* Supplied material
.....

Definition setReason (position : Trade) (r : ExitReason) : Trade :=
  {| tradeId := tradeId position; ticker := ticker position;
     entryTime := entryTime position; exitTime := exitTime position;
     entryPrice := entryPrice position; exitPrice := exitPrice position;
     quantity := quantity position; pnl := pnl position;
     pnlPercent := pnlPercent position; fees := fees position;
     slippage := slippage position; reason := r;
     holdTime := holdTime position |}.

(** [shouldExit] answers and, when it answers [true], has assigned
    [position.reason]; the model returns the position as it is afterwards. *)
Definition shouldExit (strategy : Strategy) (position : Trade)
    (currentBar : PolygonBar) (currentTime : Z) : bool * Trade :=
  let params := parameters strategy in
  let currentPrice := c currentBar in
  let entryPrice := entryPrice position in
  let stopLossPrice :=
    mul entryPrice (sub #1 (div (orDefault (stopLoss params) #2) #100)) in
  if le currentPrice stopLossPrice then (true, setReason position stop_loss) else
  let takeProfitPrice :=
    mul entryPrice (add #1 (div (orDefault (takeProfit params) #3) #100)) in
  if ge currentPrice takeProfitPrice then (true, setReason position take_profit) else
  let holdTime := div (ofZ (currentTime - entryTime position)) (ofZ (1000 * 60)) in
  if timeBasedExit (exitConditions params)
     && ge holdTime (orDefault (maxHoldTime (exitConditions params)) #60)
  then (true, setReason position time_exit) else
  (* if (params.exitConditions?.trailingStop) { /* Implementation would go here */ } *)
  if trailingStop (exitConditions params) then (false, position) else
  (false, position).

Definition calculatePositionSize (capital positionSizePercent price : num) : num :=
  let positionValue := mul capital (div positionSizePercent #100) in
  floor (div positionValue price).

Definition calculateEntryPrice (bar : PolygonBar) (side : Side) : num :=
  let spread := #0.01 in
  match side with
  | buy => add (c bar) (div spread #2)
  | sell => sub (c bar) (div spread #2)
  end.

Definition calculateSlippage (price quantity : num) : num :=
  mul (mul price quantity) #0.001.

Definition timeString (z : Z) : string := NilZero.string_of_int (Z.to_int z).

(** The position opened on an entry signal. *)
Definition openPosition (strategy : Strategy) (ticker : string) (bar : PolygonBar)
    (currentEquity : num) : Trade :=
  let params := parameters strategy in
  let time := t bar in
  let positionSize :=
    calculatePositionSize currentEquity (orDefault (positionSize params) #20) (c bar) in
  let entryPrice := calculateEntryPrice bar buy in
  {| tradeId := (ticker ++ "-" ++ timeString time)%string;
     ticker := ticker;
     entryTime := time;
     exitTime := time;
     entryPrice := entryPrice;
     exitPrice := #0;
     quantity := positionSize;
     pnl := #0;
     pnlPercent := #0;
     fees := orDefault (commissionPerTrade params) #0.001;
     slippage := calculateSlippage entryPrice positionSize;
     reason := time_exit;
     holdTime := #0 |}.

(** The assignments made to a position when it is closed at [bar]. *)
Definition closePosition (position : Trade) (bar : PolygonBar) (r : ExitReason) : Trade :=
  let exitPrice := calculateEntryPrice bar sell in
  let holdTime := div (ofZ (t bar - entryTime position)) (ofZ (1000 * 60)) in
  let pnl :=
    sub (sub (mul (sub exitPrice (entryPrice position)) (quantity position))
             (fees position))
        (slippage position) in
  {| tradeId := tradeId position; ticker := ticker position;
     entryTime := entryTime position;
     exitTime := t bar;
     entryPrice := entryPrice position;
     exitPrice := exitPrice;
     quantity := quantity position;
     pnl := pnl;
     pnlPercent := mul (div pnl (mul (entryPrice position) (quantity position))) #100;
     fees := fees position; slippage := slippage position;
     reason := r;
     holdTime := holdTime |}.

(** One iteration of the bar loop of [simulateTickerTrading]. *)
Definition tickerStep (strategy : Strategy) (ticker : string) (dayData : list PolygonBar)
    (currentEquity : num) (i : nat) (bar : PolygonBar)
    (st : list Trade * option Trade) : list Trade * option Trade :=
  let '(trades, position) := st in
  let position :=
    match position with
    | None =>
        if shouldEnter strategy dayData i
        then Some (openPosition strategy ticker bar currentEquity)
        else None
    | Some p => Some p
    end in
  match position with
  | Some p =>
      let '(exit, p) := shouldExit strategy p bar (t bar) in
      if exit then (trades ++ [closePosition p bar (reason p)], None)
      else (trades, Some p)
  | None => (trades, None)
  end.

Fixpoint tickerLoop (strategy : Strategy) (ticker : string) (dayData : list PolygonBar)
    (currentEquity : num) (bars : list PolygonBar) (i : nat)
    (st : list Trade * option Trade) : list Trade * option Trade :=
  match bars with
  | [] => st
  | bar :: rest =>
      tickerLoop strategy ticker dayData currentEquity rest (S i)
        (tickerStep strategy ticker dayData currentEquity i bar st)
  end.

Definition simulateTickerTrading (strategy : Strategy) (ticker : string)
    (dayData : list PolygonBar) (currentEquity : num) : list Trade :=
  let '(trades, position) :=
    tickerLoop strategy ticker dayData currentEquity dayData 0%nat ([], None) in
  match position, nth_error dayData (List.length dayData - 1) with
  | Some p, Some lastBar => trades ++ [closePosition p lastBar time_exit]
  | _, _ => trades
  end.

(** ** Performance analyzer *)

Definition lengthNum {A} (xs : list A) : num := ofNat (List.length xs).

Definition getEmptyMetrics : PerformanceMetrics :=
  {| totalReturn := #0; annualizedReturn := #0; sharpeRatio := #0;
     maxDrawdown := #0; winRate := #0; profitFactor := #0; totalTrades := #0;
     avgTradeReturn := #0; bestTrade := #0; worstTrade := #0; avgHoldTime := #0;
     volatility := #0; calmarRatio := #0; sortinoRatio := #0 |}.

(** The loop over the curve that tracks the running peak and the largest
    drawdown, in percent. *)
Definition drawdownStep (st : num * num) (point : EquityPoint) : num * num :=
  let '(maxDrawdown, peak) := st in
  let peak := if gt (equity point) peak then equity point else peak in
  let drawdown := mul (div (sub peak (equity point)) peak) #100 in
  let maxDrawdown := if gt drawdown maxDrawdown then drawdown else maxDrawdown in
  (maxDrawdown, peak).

.....

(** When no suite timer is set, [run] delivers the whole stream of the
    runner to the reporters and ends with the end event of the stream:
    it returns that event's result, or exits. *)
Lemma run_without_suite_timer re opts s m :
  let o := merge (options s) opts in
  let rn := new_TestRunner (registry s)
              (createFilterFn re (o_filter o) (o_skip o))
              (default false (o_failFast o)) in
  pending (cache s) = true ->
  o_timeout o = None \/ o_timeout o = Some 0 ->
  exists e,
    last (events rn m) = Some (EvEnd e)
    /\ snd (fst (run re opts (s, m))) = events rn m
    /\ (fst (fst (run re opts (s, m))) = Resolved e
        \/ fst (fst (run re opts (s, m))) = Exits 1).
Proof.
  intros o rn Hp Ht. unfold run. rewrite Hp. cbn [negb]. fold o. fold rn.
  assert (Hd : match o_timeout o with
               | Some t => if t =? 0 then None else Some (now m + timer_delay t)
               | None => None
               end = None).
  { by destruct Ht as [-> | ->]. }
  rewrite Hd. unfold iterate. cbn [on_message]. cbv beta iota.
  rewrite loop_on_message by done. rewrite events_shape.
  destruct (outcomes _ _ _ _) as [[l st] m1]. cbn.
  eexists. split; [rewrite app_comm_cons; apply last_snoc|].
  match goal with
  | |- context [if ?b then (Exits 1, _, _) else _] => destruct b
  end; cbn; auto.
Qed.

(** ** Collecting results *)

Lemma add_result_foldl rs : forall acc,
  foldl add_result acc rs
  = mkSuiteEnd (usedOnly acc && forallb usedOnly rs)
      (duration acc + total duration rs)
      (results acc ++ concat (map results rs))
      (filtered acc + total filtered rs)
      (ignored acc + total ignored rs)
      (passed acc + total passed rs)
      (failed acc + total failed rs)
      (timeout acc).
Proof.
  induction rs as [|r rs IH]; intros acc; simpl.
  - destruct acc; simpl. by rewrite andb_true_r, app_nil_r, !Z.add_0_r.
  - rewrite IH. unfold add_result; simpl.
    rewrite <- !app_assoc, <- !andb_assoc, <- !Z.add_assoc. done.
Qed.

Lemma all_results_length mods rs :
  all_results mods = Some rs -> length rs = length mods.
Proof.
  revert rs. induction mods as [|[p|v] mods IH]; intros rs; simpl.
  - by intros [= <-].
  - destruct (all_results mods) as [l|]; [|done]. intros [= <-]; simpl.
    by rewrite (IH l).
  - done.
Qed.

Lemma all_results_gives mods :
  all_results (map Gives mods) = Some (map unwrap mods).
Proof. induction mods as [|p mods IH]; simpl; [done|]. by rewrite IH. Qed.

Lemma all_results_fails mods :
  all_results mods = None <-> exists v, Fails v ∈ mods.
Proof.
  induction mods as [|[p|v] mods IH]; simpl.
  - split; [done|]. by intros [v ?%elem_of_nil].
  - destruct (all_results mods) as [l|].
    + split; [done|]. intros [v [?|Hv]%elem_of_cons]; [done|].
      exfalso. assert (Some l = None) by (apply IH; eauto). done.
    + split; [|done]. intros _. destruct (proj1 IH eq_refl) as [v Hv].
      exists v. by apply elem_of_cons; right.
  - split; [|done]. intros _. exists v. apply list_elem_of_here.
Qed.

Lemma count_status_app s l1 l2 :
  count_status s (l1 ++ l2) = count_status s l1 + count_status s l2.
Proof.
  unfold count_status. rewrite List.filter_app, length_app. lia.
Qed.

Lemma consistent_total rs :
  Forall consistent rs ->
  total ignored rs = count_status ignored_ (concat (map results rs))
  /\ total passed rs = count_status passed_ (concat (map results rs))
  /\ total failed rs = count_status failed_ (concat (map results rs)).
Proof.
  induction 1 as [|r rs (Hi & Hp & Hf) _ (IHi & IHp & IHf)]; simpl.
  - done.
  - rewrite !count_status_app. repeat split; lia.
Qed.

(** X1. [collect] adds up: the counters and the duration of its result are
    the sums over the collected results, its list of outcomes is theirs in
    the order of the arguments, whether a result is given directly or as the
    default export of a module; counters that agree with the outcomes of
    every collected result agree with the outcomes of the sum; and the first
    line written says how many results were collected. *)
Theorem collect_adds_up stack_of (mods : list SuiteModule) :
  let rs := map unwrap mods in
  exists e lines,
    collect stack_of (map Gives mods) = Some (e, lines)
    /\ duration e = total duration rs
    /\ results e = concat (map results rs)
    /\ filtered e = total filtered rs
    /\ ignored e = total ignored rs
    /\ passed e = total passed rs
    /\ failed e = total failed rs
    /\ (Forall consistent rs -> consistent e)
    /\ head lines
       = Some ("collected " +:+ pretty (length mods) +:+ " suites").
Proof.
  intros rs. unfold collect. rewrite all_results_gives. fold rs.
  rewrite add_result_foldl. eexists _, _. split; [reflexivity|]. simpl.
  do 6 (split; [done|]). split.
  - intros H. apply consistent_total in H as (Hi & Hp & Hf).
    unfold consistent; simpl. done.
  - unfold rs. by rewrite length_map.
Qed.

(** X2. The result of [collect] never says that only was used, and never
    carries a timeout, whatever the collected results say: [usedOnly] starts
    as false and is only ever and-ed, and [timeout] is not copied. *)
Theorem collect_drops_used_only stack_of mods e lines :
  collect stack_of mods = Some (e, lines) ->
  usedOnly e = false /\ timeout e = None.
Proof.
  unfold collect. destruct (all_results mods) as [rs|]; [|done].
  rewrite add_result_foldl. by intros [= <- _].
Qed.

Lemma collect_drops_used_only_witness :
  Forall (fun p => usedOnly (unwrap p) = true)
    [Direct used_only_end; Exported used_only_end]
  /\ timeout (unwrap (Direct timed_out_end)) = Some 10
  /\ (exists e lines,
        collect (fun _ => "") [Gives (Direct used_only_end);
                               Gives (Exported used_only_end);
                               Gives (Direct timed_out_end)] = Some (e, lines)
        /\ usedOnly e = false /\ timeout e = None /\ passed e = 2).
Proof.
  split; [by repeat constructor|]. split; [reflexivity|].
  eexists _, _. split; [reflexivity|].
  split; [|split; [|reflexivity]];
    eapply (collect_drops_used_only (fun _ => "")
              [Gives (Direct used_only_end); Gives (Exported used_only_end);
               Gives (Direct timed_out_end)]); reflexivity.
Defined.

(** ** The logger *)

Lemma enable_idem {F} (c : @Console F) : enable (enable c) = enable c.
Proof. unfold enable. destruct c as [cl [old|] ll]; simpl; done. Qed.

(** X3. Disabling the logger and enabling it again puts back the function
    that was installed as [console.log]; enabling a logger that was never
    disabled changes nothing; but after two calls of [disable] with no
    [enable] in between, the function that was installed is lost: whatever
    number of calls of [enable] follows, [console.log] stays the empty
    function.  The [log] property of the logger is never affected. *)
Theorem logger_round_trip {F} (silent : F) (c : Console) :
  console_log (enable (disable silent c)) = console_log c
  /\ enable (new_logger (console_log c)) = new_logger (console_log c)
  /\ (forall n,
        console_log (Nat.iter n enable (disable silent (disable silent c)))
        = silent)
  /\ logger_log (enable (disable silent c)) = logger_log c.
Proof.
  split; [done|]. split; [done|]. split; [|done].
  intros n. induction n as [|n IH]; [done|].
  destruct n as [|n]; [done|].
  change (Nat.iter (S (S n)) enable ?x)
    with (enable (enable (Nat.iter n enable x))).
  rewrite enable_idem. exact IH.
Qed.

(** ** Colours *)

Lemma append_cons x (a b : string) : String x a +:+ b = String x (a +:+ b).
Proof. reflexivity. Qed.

.....

* Problem to solve
Which lines in the records above contain the word "calls"? Return each of them.

* Finished exercise
    disabled changes nothing; but after two calls of [disable] with no
    number of calls of [enable] follows, [console.log] stays the empty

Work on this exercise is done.